Tissue ischemia induces mobilization of pro-angiogenic neutrophils from the spleen

Abstract

Abstract Pro-angiogenic neutrophils (PAN) form a small subset of circulating neutrophils expressing CD49d+ VEGFR1hi CXCR4hi, which play a crucial role in the revascularization of transplanted islets. To determine the role of PANs in re-establishing tissue perfusion following a large ischemic event we used the mouse model for peripheral artery disease, the hindlimb ischemia (HLI) model. We found that numbers of PANs in the affected gastrocnemius muscle increased ≈4 times 3h following ischemia induction and reached its peak 2 days following ischemia onset. Similarly, in patients undergoing surgery where peripheral perfusion is transiently clamped, numbers of circulating PANs increase ≈3 times 30 min post-HLI. In healthy mice, PANs are found in high frequency in the spleen (spleen: 9,8% of total neutrophils, blood: 0,78%). Splenectomy prior to induction of HLI reduced recruitment of PANs to the ischemic muscle, which demonstrates that the spleen acts as a reservoir for PANs. Furthermore, HLI downregulated the CXCR4-ligand CXCL12α in the splenic red pulp. This was prevented by chemically induced sympathectomy, resulting in increased retention of PANs in spleen, reduced PAN accumulation in the ischemic muscle and reduced blood flow recovery.

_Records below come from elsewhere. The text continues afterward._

Lemma get_net_link_extends l : steps_in log_quiet (get_net_link l : NM world _).
Proof. unfold get_net_link. extends. Qed.
Hint Resolve get_net_link_extends : extends.

Lemma put_net_link_extends l lk : steps_in log_quiet (put_net_link l lk : NM world _).
Proof. unfold put_net_link. extends. Qed.
Hint Resolve put_net_link_extends : extends.

Lemma set_phase_extends l p : steps_in log_quiet (set_phase l p : NM world _).
Proof. unfold set_phase. extends. Qed.
Hint Resolve set_phase_extends : extends.

Lemma fire_extends c : steps_in log_quiet (fire c : NM world _).
Proof. unfold fire. extends. Qed.
Hint Resolve fire_extends : extends.

Lemma is_fired_extends c : steps_in log_quiet (is_fired c : NM world _).
Proof. unfold is_fired. extends. Qed.
Hint Resolve is_fired_extends : extends.

Lemma is_handled_extends p : steps_in log_quiet (is_handled p : NM world _).
Proof. unfold is_handled. extends. Qed.
Hint Resolve is_handled_extends : extends.

Lemma set_handled_extends x b : steps_in log_quiet (set_handled x b : NM world _).
Proof. unfold set_handled. extends. Qed.
Hint Resolve set_handled_extends : extends.

Lemma now_extends  : steps_in log_quiet (now : NM world _).
Proof. unfold now. extends. Qed.
Hint Resolve now_extends : extends.

Lemma in_transit_data_extends n t : steps_in log_quiet (in_transit_data rng_u128 n t : NM world _).
Proof. unfold in_transit_data. extends. Qed.
Hint Resolve in_transit_data_extends : extends.

Lemma track_injected_failures_extends nd d b x c :
  0 ≤ x → steps_in log_quiet (track_injected_failures nd d b x c : NM world _).
Proof. intros Hx. unfold track_injected_failures. extends. by apply record_extends. Qed.
Hint Resolve track_injected_failures_extends Z.le_refl : extends.

Lemma enqueue_extends n p : steps_in log_quiet (enqueue n p : NM world _).
Proof. unfold enqueue. extends. Qed.
Hint Resolve enqueue_extends : extends.

Lemma forward_extends n d : steps_in log_quiet (forward rng_f64 rng_u128 n d : NM world _).
Proof. unfold forward. extends. Qed.
Hint Resolve forward_extends : extends.

Lemma generate_packet_anomalies_extends l : steps_in log_quiet (generate_packet_anomalies rng_f64 l : NM world _).
Proof. unfold generate_packet_anomalies. extends. Qed.
Hint Resolve generate_packet_anomalies_extends : extends.

Lemma run_buffer_extends n : steps_in log_quiet (run_buffer rng_f64 topo n : NM world _).
Proof. unfold run_buffer. extends. Qed.
Hint Resolve run_buffer_extends : extends.

Lemma send_extends l nd p :
  steps_in log_quiet (lk ← get_net_link l;
    t ← now;
    '(lk', nd', step, _) ← nsome (link_send t nd (o_data p) (o_anomalies p) lk);
    _ ← record_step step;
    _ ← put_net_link l lk';
    put_node (o_src_node p) nd' : NM world ()).
Proof.
  apply steps_in_bind; [apply _|extends|intros lk].
  apply steps_in_bind; [apply _|extends|intros t]. intros w u w' Hm.
  apply nm_bind_inv in Hm as ([[[lk' nd'] step] woken] & w1 & Hs & Hm). nm_inv_step Hs.
  apply link_send_inv in Hs as (_ & _ & -> & _). revert Hm.
  match goal with |- ?m w = _ → _ => enough (steps_in log_quiet m) as Hk by apply Hk end.
  extends.
Qed.
Hint Resolve send_extends : extends.

Lemma finish_packet_extends l p : steps_in log_quiet (finish_packet l p : NM world _).
Proof. unfold finish_packet. extends. Qed.
Hint Resolve finish_packet_extends : extends.

Lemma yield_loop_extends l p : steps_in log_quiet (yield_loop l p : NM world _).
Proof. unfold yield_loop. extends. Qed.
Hint Resolve yield_loop_extends : extends.

Lemma set_permit_extends l b : steps_in log_quiet (set_permit l b : NM world _).
Proof. unfold set_permit. extends. Qed.
Hint Resolve set_permit_extends : extends.

Lemma sleep_done_extends l p : steps_in log_quiet (sleep_done l p : NM world _).
Proof. unfold sleep_done. extends. Qed.
Hint Resolve sleep_done_extends : extends.

Lemma sleep_loops_extend fuel l p :
  steps_in log_quiet (sleep_loop fuel l p : NM world _) ∧
  steps_in log_quiet (wait_for_node fuel l p : NM world _) ∧
  steps_in log_quiet (recheck_link fuel l p : NM world _).
Proof.
  induction fuel as [|fuel (IH1 & IH2 & IH3)]; simpl.
  { split_and!; apply steps_in_panic. }
  split_and!; extends; done.
Qed.

Lemma sleep_loop_extends fuel l p : steps_in log_quiet (sleep_loop fuel l p : NM world _).
Proof. apply sleep_loops_extend. Qed.
Lemma wait_for_node_extends fuel l p :
  steps_in log_quiet (wait_for_node fuel l p : NM world _).
Proof. apply sleep_loops_extend. Qed.
Lemma recheck_link_extends fuel l p :
  steps_in log_quiet (recheck_link fuel l p : NM world _).
Proof. apply sleep_loops_extend. Qed.
Hint Resolve sleep_loop_extends wait_for_node_extends recheck_link_extends : extends.

Lemma start_sleep_extends l p : steps_in log_quiet (start_sleep timer_elapsed l p : NM world _).
Proof. unfold start_sleep. extends. Qed.
Hint Resolve start_sleep_extends : extends.

Lemma acquire_permit_extends l p : steps_in log_quiet (acquire_permit timer_elapsed l p : NM world _).
Proof. unfold acquire_permit. extends. Qed.
Hint Resolve acquire_permit_extends : extends.

Lemma start_packet_extends l p : steps_in log_quiet (start_packet timer_elapsed l p : NM world _).
Proof. unfold start_packet. extends. Qed.
Hint Resolve start_packet_extends : extends.

Lemma run_link_extends l : steps_in log_quiet (run_link timer_elapsed l : NM world _).
Proof. unfold run_link. extends. Qed.
Hint Resolve run_link_extends : extends.

Lemma deliver_extends l d : steps_in log_quiet (deliver rng_f64 rng_u128 topo l d : NM world _).
Proof. unfold deliver. extends. Qed.
Hint Resolve deliver_extends : extends.

Lemma run_forwarder_extends l : steps_in log_quiet (run_forwarder rng_f64 rng_u128 timer_elapsed topo l : NM world _).
Proof. unfold run_forwarder. extends. Qed.
Hint Resolve run_forwarder_extends : extends.

Lemma process_node_event_extends e : steps_in log_quiet (process_node_event topo e : NM world _).
Proof. unfold process_node_event. extends. Qed.
Hint Resolve process_node_event_extends : extends.

Lemma process_link_event_extends e : steps_in log_quiet (process_link_event topo e : NM world _).
Proof. unfold process_link_event. extends. Qed.
Hint Resolve process_link_event_extends : extends.

Lemma process_event_extends e : steps_in log_quiet (process_event topo e : NM world _).
Proof. unfold process_event. extends. Qed.
Hint Resolve process_event_extends : extends.

Lemma run_events_extends s : steps_in log_quiet (run_events timer_elapsed topo s : NM world _).
Proof. unfold run_events. extends. Qed.
Hint Resolve run_events_extends : extends.

Lemma try_send_extends n t : steps_in log_quiet (try_send rng_f64 rng_u128 n t : NM world _).
Proof. unfold try_send. extends. Qed.
Hint Resolve try_send_extends : extends.

Lemma read_packet_extends n d s : steps_in log_extends (read_packet n d s : NM world _).
Proof. unfold read_packet. extends. Qed.
Hint Resolve read_packet_extends : extends.

Lemma poll_recv_extends n m b : steps_in log_extends (poll_recv timer_elapsed n m b : NM world _).
Proof. unfold poll_recv. extends. Qed.
Hint Resolve poll_recv_extends : extends.

Lemma initial_events_extend start_links start_nodes :
  steps_in log_quiet (_ ← nforeach (process_link_event topo) start_links;
    nforeach (process_node_event topo) start_nodes : NM world _).
Proof. extends. Qed.

(** *** Executions *)
Definition log_ok (w : world) : Prop :=
  sorted_by_key step_time (w_log w) ∧ 0 ≤ w_now w ∧
  Forall (λ s, 0 ≤ step_time s ≤ w_now w ∧ kind_typed (step_kind s)) (w_log w).

Lemma log_extends_ok w w' : log_extends w w' → log_ok w → log_ok w'.
Proof.
  intros [Hnow (ks & Hks & Hlog)] (Hs & H0 & Hle). unfold log_ok. rewrite Hnow, Hlog.
  split_and!; [|done|].
  - apply StronglySorted_app_2; [|done|].
    + intros x1 x2 [Hx1 _]%(proj1 (Forall_forall _ _) Hle).
      intros (k & -> & _)%list_elem_of_fmap. simpl. lia.
    + clear. induction ks as [|k ks IH]; simpl; constructor; [done|].
      apply Forall_forall. intros x (k' & -> & _)%list_elem_of_fmap. simpl. lia.
  - apply Forall_app. split; [done|]. apply Forall_fmap. eapply Forall_impl; [done|].
    intros k ?. simpl. split; [lia|done].
Qed.

Lemma step_log start w w' :
  NetStep rng_f64 rng_u128 timer_elapsed topo start w w' →
  w_log w `prefix_of` w_log w' ∧ (log_ok w → log_ok w').
Proof.
  assert (∀ {A} (m : NM world A) a w w', steps_in log_extends m → m w = Some (a, w') →
    w_log w `prefix_of` w_log w' ∧ (log_ok w → log_ok w')) as Hgo.
  { intros A m a w1 w2 Hk Hm. pose proof (Hk _ _ _ Hm) as Hx. split; [|by apply log_extends_ok].
    destruct Hx as [_ (ks & _ & ->)]. by apply prefix_app_r. }
  destruct 1; try (eapply Hgo; [|done]; extends).
  split; [done|]. intros (Hs & Hnow & Hle). unfold log_ok, advance. simpl. split_and!; [done|lia|].
  eapply Forall_impl; [done|]. simpl. intros s [? ?]. split; [lia|done].
Qed.

Lemma reach_log start w w' :
  Reach rng_f64 rng_u128 timer_elapsed topo start w w' →
  w_log w `prefix_of` w_log w' ∧ (log_ok w → log_ok w').
Proof.
  induction 1 as [w|w1 w2 w3 Hs _ [IH1 IH2]]; [done|].
  destruct (step_log _ _ _ Hs) as [H1 H2]. split; [by etrans|auto].
Qed.

Lemma exec_step start a w w' :
  exec rng_f64 rng_u128 timer_elapsed topo start a w = Some w' →
  NetStep rng_f64 rng_u128 timer_elapsed topo start w w'.
Proof.
  destruct a as [n|l|l| |n t|n m b|d]; simpl;
    try (intros ([u w1] & Hm & ->)%fmap_Some; try destruct u; econstructor; exact Hm).
  intros [= <-]. apply StepTime. lia.
Qed.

Therefore, we propose that the downregulation of CXCL12α controlled by sympathetic nerve signaling pathways drives retention of PANs in the spleen, thereby regulating their release in response to HLI. In summary, we identified that the spleen contains a peripheral pool of PANs and emphasize the pivotal role of the neuro-immune axis in the recruitment of PANs to the site of ischemia. These discoveries open new avenues for drug development to limit damage and accelerate healing following ischemic events. This study was supported by the Swedish Research Council, Knut and Alice Wallenberg foundation, The Swedish Cancer Society, and O. E. and Edla Johansson’s foundation.